Task statement:
Character for character, write out the data below.

——————————

(* ===== verification/Snowpipe.v ===== *)
(** * Pipes ([internal/snowpipe/snowpipe.go])

    [InsertFiles] reads the pipe under the lock, runs the copy statement of every
    file outside of it and appends the statuses under the lock again.  The three
    parts are definitions of their own, composed sequentially in [InsertFiles]
    and interleaved with other operations in the transition system.  The function
    that runs a statement is a parameter, on the state [W] of the database. *)

From S2P Require Import Prelude GoStrings Registry.

(** ** Data *)

Definition PipeState : Type := string.
Definition PipeRunning : PipeState := "RUNNING".
Definition PipePaused : PipeState := "PAUSED".

Record Pipe := mkPipe {
  Name : string;
  Database : string;
  Schema : string;
  CopyStmt : string;
  AutoIngest : bool;
  State : PipeState;
  CreatedAt : Z;
}.

Record FileStatus := mkStatus {
  Path : string;
  Status : string;
  RowsInserted : Z;
  ErrorMessage : string;
  FirstErrorRow : Z;
  LoadedAt : option Z;
}.

Record PipeInfo := mkInfo {
  i_Name : string;
  i_Database : string;
  i_Schema : string;
  i_Definition : string;
  i_State : PipeState;
  i_CreatedAt : Z;
}.

Record Engine := mkEngine {
  pipes : gmap string Pipe;
  history : gmap string (list FileStatus);
}.

(** ** Operations *)

Definition NewEngine : Engine := mkEngine ∅ ∅.

Definition Reset : GoM Engine unit := put NewEngine.

Definition pipeKey (db schema name : string) : string :=
  dotted (ToUpper db) (ToUpper schema) (ToUpper name).

Definition not_exist (key : string) : string :=
  "snowpipe: pipe '" +:+ key +:+ "' does not exist".

Definition CreatePipe (now : Z) (db schema name copyStmt : string) (autoIngest : bool)
    : GoM Engine unit :=
  let key := pipeKey db schema name in
  let! e := get in
  match pipes e !! key with
  | Some _ => fail ("snowpipe: pipe '" +:+ key +:+ "' already exists")
  | None =>
      put (mkEngine
             (<[key := mkPipe (ToUpper name) (ToUpper db) (ToUpper schema) copyStmt autoIngest
                         PipeRunning now]> (pipes e))
             (<[key := []]> (history e)))
  end.

Definition DropPipe (db schema name : string) : GoM Engine unit :=
  let key := pipeKey db schema name in
  let! e := get in
  match pipes e !! key with
  | None => fail (not_exist key)
  | Some _ => put (mkEngine (delete key (pipes e)) (delete key (history e)))
  end.

Definition GetPipe (e : Engine) (db schema name : string) : result Pipe :=
  let key := pipeKey db schema name in
  match pipes e !! key with None => Err (not_exist key) | Some p => Ok p end.

Definition AlterPipe (db schema name : string) (state : PipeState) : GoM Engine unit :=
  let key := pipeKey db schema name in
  let! e := get in
  match pipes e !! key with
  | None => fail (not_exist key)
  | Some p =>
      put (mkEngine
             (<[key := mkPipe (Name p) (Database p) (Schema p) (CopyStmt p) (AutoIngest p)
                         state (CreatedAt p)]> (pipes e))
             (history e))
  end.

(** First part of [InsertFiles], under the read lock: the copy statement. *)
Definition insert_begin (e : Engine) (key : string) : result string :=
  match pipes e !! key with
  | None => Err (not_exist key)
  | Some p =>
      if decide (State p ≠ PipeRunning)
      then Err ("snowpipe: pipe '" +:+ key +:+ "' is not running (state: " +:+ State p +:+ ")")
      else Ok (CopyStmt p)
  end.

(** Last part, under the lock. *)
Definition insert_finish (key : string) (statuses : list FileStatus) (e : Engine) : Engine :=
  mkEngine (pipes e) (<[key := default [] (history e !! key) ++ statuses]> (history e)).

Definition GetStatus (e : Engine) (db schema pipeName : string) : list FileStatus :=
  default [] (history e !! pipeKey db schema pipeName).

Definition ShowPipes `{MapRange} (e : Engine) (db schema : string) : list PipeInfo :=
  let prefix := ToUpper db +:+ "." +:+ ToUpper schema +:+ "." in
  '(key, p) ← map_range 0 (pipes e);
  if HasPrefix key prefix
  then [mkInfo (Name p) (Database p) (Schema p) (CopyStmt p) (State p) (CreatedAt p)]
  else [].

Section load.
Context {W : Type} (execFn : string → W → result unit * W).

(** The statement run for a file. *)
Definition file_sql (copyStmt file : string) : string := ReplaceAll copyStmt "{FILE}" file.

——————————

Result of this exercise:
(* ===== verification/Snowpipe.v ===== *)
(** * Pipes ([internal/snowpipe/snowpipe.go])

    [InsertFiles] reads the pipe under the lock, runs the copy statement of every
    file outside of it and appends the statuses under the lock again.  The three
    parts are definitions of their own, composed sequentially in [InsertFiles]
    and interleaved with other operations in the transition system.  The function
    that runs a statement is a parameter, on the state [W] of the database. *)

From S2P Require Import Prelude GoStrings Registry.

(** ** Data *)

Definition PipeState : Type := string.
Definition PipeRunning : PipeState := "RUNNING".
Definition PipePaused : PipeState := "PAUSED".

Record Pipe := mkPipe {
  Name : string;
  Database : string;
  Schema : string;
  CopyStmt : string;
  AutoIngest : bool;
  State : PipeState;
  CreatedAt : Z;
}.

Record FileStatus := mkStatus {
  Path : string;
  Status : string;
  RowsInserted : Z;
  ErrorMessage : string;
  FirstErrorRow : Z;
  LoadedAt : option Z;
}.

Record PipeInfo := mkInfo {
  i_Name : string;
  i_Database : string;
  i_Schema : string;
  i_Definition : string;
  i_State : PipeState;
  i_CreatedAt : Z;
}.

Record Engine := mkEngine {
  pipes : gmap string Pipe;
  history : gmap string (list FileStatus);
}.

(** ** Operations *)

Definition NewEngine : Engine := mkEngine ∅ ∅.

Definition Reset : GoM Engine unit := put NewEngine.

Definition pipeKey (db schema name : string) : string :=
  dotted (ToUpper db) (ToUpper schema) (ToUpper name).

Definition not_exist (key : string) : string :=
  "snowpipe: pipe '" +:+ key +:+ "' does not exist".

Definition CreatePipe (now : Z) (db schema name copyStmt : string) (autoIngest : bool)
    : GoM Engine unit :=
  let key := pipeKey db schema name in
  let! e := get in
  match pipes e !! key with
  | Some _ => fail ("snowpipe: pipe '" +:+ key +:+ "' already exists")
  | None =>
      put (mkEngine
             (<[key := mkPipe (ToUpper name) (ToUpper db) (ToUpper schema) copyStmt autoIngest
                         PipeRunning now]> (pipes e))
             (<[key := []]> (history e)))
  end.

Definition DropPipe (db schema name : string) : GoM Engine unit :=
  let key := pipeKey db schema name in
  let! e := get in
  match pipes e !! key with
  | None => fail (not_exist key)
  | Some _ => put (mkEngine (delete key (pipes e)) (delete key (history e)))
  end.

Definition GetPipe (e : Engine) (db schema name : string) : result Pipe :=
  let key := pipeKey db schema name in
  match pipes e !! key with None => Err (not_exist key) | Some p => Ok p end.

Definition AlterPipe (db schema name : string) (state : PipeState) : GoM Engine unit :=
  let key := pipeKey db schema name in
  let! e := get in
  match pipes e !! key with
  | None => fail (not_exist key)
  | Some p =>
      put (mkEngine
             (<[key := mkPipe (Name p) (Database p) (Schema p) (CopyStmt p) (AutoIngest p)
                         state (CreatedAt p)]> (pipes e))
             (history e))
  end.

(** First part of [InsertFiles], under the read lock: the copy statement. *)
Definition insert_begin (e : Engine) (key : string) : result string :=
  match pipes e !! key with
  | None => Err (not_exist key)
  | Some p =>
      if decide (State p ≠ PipeRunning)
      then Err ("snowpipe: pipe '" +:+ key +:+ "' is not running (state: " +:+ State p +:+ ")")
      else Ok (CopyStmt p)
  end.

(** Last part, under the lock. *)
Definition insert_finish (key : string) (statuses : list FileStatus) (e : Engine) : Engine :=
  mkEngine (pipes e) (<[key := default [] (history e !! key) ++ statuses]> (history e)).

Definition GetStatus (e : Engine) (db schema pipeName : string) : list FileStatus :=
  default [] (history e !! pipeKey db schema pipeName).

Definition ShowPipes `{MapRange} (e : Engine) (db schema : string) : list PipeInfo :=
  let prefix := ToUpper db +:+ "." +:+ ToUpper schema +:+ "." in
  '(key, p) ← map_range 0 (pipes e);
  if HasPrefix key prefix
  then [mkInfo (Name p) (Database p) (Schema p) (CopyStmt p) (State p) (CreatedAt p)]
  else [].

Section load.
Context {W : Type} (execFn : string → W → result unit * W).

(** The statement run for a file. *)
Definition file_sql (copyStmt file : string) : string := ReplaceAll copyStmt "{FILE}" file.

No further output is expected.